Due to glitch, Nasa briefly loses touch with unmanned spacecraft on the way to Pluto

An artist’s impression of NASA’s New Horizons spacecraft encountering Pluto and its largest moon, Charon, is seen in this NASA image from July 2015. PHOTO: REUTERS

MIAMI (AFP) - Nasa briefly lost touch this weekend with an unmanned spacecraft on its way to a historic encounter with Pluto, but the United States space agency said on Monday that the glitch had been fixed.

The communications blackout on Saturday lasted nearly an hour and a half, and perplexed scientists as they tried to figure out what had gone wrong aboard the New Horizons spacecraft nearly 4.9 billion km from Earth.

The mission is being closely watched by millions of space enthusiasts because the spacecraft's flyby of Pluto on July 14 will offer the world's first close look at the distant dwarf planet.

"The New Horizons spacecraft experienced an anomaly the afternoon of July 4 that led to a loss of communication with Earth," Nasa said on its website.

"Communication has since been reestablished and the spacecraft is healthy."

The spacecraft was pre-programmed to switch from its main to a backup computer in the event of such a problem.

"The autopilot placed the spacecraft in 'safe mode,' and commanded the backup computer to reinitiate communication with Earth.
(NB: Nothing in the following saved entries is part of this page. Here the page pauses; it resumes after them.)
(** * YT_Downloader_BOT: the session and progress-tracking engine of [bot.py]

    A shallow embedding of [src/bot.py] and the properties of its
    specification.

    Conventions of the embedding.
    - A Python [str] is a [string]; one element stands for one character of
      the text the program receives (code points below 256).  The emoji of the
      message templates are kept as they are written in the source.
    - A Python [float] is a [spec_float] at binary64 ([prec = 53],
      [emax = 1024]); [float(s)], [/] and [int(x)] are the correctly rounded
      IEEE operations.
    - Building a text fails only where the interpreter refuses the length:
      [str * int] raises [OverflowError] for a count that does not fit an
      index.  Running out of memory is not part of the embedding.
    - The two module-level dictionaries [user_data] and [download_progress]
      are finite maps keyed by the chat identifier.
    - Calls that leave the program (the Telegram client, yt-dlp, the clock, the
      temporary directory) are recorded in a log, and what they return or raise
      is an input of the handler that makes them. *)

From Stdlib Require Import ZArith List Ascii String Bool Lia.
From Stdlib Require Import QArith Qround.
From Stdlib Require Import Floats.SpecFloat.
From stdpp Require Import base option list strings gmap fin_maps pretty.

Local Close Scope Q_scope.
Local Open Scope string_scope.
Local Open Scope list_scope.

(** ** Exceptions and results *)

Inductive exn_class :=
| ValueError | IndexError | KeyError | OverflowError | OtherError.

(** An exception: its class, and the text [str(e)] gives. *)
Record exn := Exn { exn_cls : exn_class; exn_str : string }.

Inductive result (A : Type) :=
| Ok (a : A)
| Raise (e : exn).
Arguments Ok {A} a.
Arguments Raise {A} e.

(** ** Python strings *)

Module PyStr.

Definition code (c : ascii) : N := N_of_ascii c.

Definition is_digit (c : ascii) : bool :=
  (48 <=? code c)%N && (code c <=? 57)%N.

Definition digit_value (c : ascii) : N := (code c - 48)%N.

(** [str.isspace] on the characters below 256, the set [str.strip()]
    removes. *)
Definition is_space (c : ascii) : bool :=
  let n := code c in
  ((9 <=? n) && (n <=? 13) || (28 <=? n) && (n <=? 32)
   || (n =? 133) || (n =? 160))%N.

Definition lower (c : ascii) : ascii :=
  let n := code c in
  if ((65 <=? n) && (n <=? 90))%N then ascii_of_N (n + 32) else c.

Fixpoint map_str (f : ascii -> ascii) (s : string) : string :=
  match s with
  | EmptyString => EmptyString
  | String c r => String (f c) (map_str f r)
  end.

(** The capital of a character, as [str.upper] gives it: the letters a-z
    and the accented letters 224-254 (but not the division sign, 247) are moved
    down by 32, and the sharp s (223) becomes two letters.  The micro sign (181)
    and the y with diaeresis (255) have their capitals above 255, outside the
    alphabet of the embedding, and are left as they are. *)
Definition upper_char (c : ascii) : string :=
  let n := code c in
  if ((97 <=? n) && (n <=? 122)
      || (224 <=? n) && (n <=? 254) && negb (n =? 247))%N
  then String (ascii_of_N (n - 32)) EmptyString
  else if (n =? 223)%N then "SS"
  else String c EmptyString.

(** [s.upper()]. *)
Fixpoint upper (s : string) : string :=
  match s with
  | EmptyString => EmptyString
  | String c r => upper_char c +:+ upper r
  end.

Fixpoint rev_onto (s acc : string) : string :=
  match s with
  | EmptyString => acc
  | String c r => rev_onto r (String c acc)
  end.

Definition rev (s : string) : string := rev_onto s EmptyString.

Fixpoint lstrip (p : ascii -> bool) (s : string) : string :=
  match s with
  | EmptyString => EmptyString
  | String c r => if p c then lstrip p r else s
  end.

Definition rstrip (p : ascii -> bool) (s : string) : string :=
  rev (lstrip p (rev s)).

(** [s.strip(chars)] and [s.strip()]: the characters of the set are removed
    at both ends. *)
Definition strip_set (p : ascii -> bool) (s : string) : string :=
  rstrip p (lstrip p s).

Definition strip (s : string) : string := strip_set is_space s.

Definition ascii_eqb (a b : ascii) : bool := (code a =? code b)%N.

(** [s.split(sep)[0]] for a one-character separator: the text before its
    first occurrence, the whole text when there is none. *)
Fixpoint before_first (sep : ascii) (s : string) : string :=
  match s with
  | EmptyString => EmptyString
  | String c r => if ascii_eqb c sep then EmptyString
                  else String c (before_first sep r)
  end.

Fixpoint after_first (sep : ascii) (s : string) : option string :=
  match s with
  | EmptyString => None
  | String c r => if ascii_eqb c sep then Some r else after_first sep r
  end.

(** [s.split(sep)[1]], an [IndexError] when [sep] does not occur. *)
Definition split_second (sep : ascii) (s : string) : option string :=
  match after_first sep s with
  | None => None
  | Some r => Some (before_first sep r)
  end.

(** [s.startswith(p)]: what follows the prefix, when it is one. *)
Fixpoint strip_prefix (p s : string) : option string :=
  match p, s with
  | EmptyString, _ => Some s
  | String a p', String b s' =>
      if ascii_eqb a b then strip_prefix p' s' else None
  | String _ _, EmptyString => None
  end.

Definition startswith (s p : string) : bool :=
  match strip_prefix p s with Some _ => true | None => false end.

Definition endswith (s p : string) : bool := startswith (rev s) (rev p).

(** The slice [s[:n]]. *)
Fixpoint take (n : nat) (s : string) : string :=
  match n, s with
  | O, _ => EmptyString
  | S n', String c r => String c (take n' r)
  | S _, EmptyString => EmptyString
  end.

Fixpoint repeat_nat (s : string) (k : nat) : string :=
  match k with
  | O => EmptyString
  | S k' => s +:+ repeat_nat s k'
  end.

(** The largest index, [sys.maxsize] on a 64-bit machine. *)
Definition ssize_max : Z := 2 ^ 63 - 1.

(** [s * k].  The count is converted to an index first, which raises
    [OverflowError] when it does not fit; a count below one gives the empty
    text.  (The texts the program repeats are one character long: the length
    of the result fits an index whenever the count does.) *)
Definition repeat (s : string) (k : Z) : result string :=
  if ((k <? - ssize_max - 1) || (ssize_max <? k))%Z
  then Raise (Exn OverflowError "cannot fit 'int' into an index-sized integer")
  else Ok (repeat_nat s (Z.to_nat k)).

Definition str_of_Z (z : Z) : string := pretty z.

(** [repr(s)]: between single quotes, or between double quotes when [s]
    holds a single quote and no double one; the backslash and the quote are
    escaped, and so is what [str.isprintable] rejects (below 256: the control
    characters, the no-break space and the soft hyphen). *)
Definition single_quote : ascii := ascii_of_N 39.
Definition double_quote : ascii := ascii_of_N 34.
Definition backslash : ascii := ascii_of_N 92.

Fixpoint contains (c : ascii) (s : string) : bool :=
  match s with
  | EmptyString => false
  | String d r => ascii_eqb c d || contains c r
  end.

Definition is_printable (c : ascii) : bool :=
  let n := code c in
  negb ((n <? 32) || (127 <=? n) && (n <=? 160) || (n =? 173))%N.

Definition hex_digit (n : N) : ascii :=
  if (n <? 10)%N then ascii_of_N (48 + n) else ascii_of_N (87 + n).

Definition repr_char (quote c : ascii) : string :=
  let n := code c in
  if ascii_eqb c quote || ascii_eqb c backslash
  then String backslash (String c EmptyString)
  else if (n =? 9)%N then String backslash "t"
  else if (n =? 10)%N then String backslash "n"
  else if (n =? 13)%N then String backslash "r"
  else if is_printable c then String c EmptyString
  else String backslash
         (String "x" (String (hex_digit (n / 16))
                             (String (hex_digit (n mod 16)) EmptyString))).

Fixpoint repr_chars (quote : ascii) (s : string) : string :=
  match s with
  | EmptyString => EmptyString
  | String c r => repr_char quote c +:+ repr_chars quote r
  end.

Definition repr (s : string) : string :=
  let quote :=
    if contains single_quote s && negb (contains double_quote s)
    then double_quote else single_quote in
  String quote (repr_chars quote s) +:+ String quote EmptyString.

End PyStr.

(** ** Python floats *)

Module PyFloat.

Definition prec : Z := 53.
Definition emax : Z := 1024.

(** What the text of a float literal denotes before rounding. *)
Inductive literal :=
| LitNan
| LitInf (neg : bool)
| LitDec (neg : bool) (m : N) (e : Z).   (* m * 10^e *)

(** Digits at the head of a text: their value, their number, the rest. *)
Fixpoint digits (s : string) (acc : N) (n : nat) : N * nat * string :=
  match s with
  | String c r =>
      if PyStr.is_digit c
      then digits r (acc * 10 + PyStr.digit_value c)%N (S n)
      else (acc, n, s)
  | EmptyString => (acc, n, s)
  end.

Definition sign (s : string) : bool * string :=
  match s with
  | String "-" r => (true, r)
  | String "+" r => (false, r)
  | _ => (false, s)
  end.

(** The exponent part: taken only when a digit follows the optional sign. *)
Definition exponent (s : string) : Z * string :=
  match s with
  | String c r =>
      if PyStr.ascii_eqb (PyStr.lower c) "e" then
        let '(neg, r1) := sign r in
        let '(v, n, r2) := digits r1 0%N O in
        match n with
        | O => (0%Z, s)
        | S _ => ((if neg then - Z.of_N v else Z.of_N v)%Z, r2)
        end
      else (0%Z, s)
  | EmptyString => (0%Z, s)
  end.

(** [[sign] digits [. digits] [exponent]], at least one digit. *)
Definition parse_decimal (neg : bool) (s : string) : option literal :=
  let '(i, ni, r1) := digits s 0%N O in
  let '(m, nf, r2) :=
    match r1 with
    | String "." r => let '(m, nf, r') := digits r i O in (m, nf, r')
    | _ => (i, O, r1)
    end in
  match (ni + nf)%nat with
  | O => None
  | S _ =>
      let '(e, r3) := exponent r2 in
      match r3 with
      | EmptyString => Some (LitDec neg m (e - Z.of_nat nf))
      | String _ _ => None
      end
  end.

Definition parse_literal (s : string) : option literal :=
  let '(neg, r) := sign s in
  let low := PyStr.map_str PyStr.lower r in
  if (low =? "inf") || (low =? "infinity") then Some (LitInf neg)
  else if low =? "nan" then Some LitNan
  else parse_decimal neg r.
New Horizons then began to transmit telemetry to help engineers diagnose the problem," Nasa said.

No hardware or software problems were found.

Instead, the diagnosis was "a hard-to-detect timing flaw in the spacecraft command sequence that occurred during an operation to prepare for the close flyby", the US space agency said on Monday.

The glitch required the spacecraft to stop collecting scientific data, but those operations are on track to resume on Tuesday.

"I'm pleased that our mission team quickly identified the problem and assured the health of the spacecraft," said Mr Jim Green, Nasa's director of planetary science.

"Now - with Pluto in our sights - we're on the verge of returning to normal operations and going for the gold."

Pluto was long considered the ninth planet in the solar system, and the farthest from the sun. It was reclassified as a dwarf planet in 2006.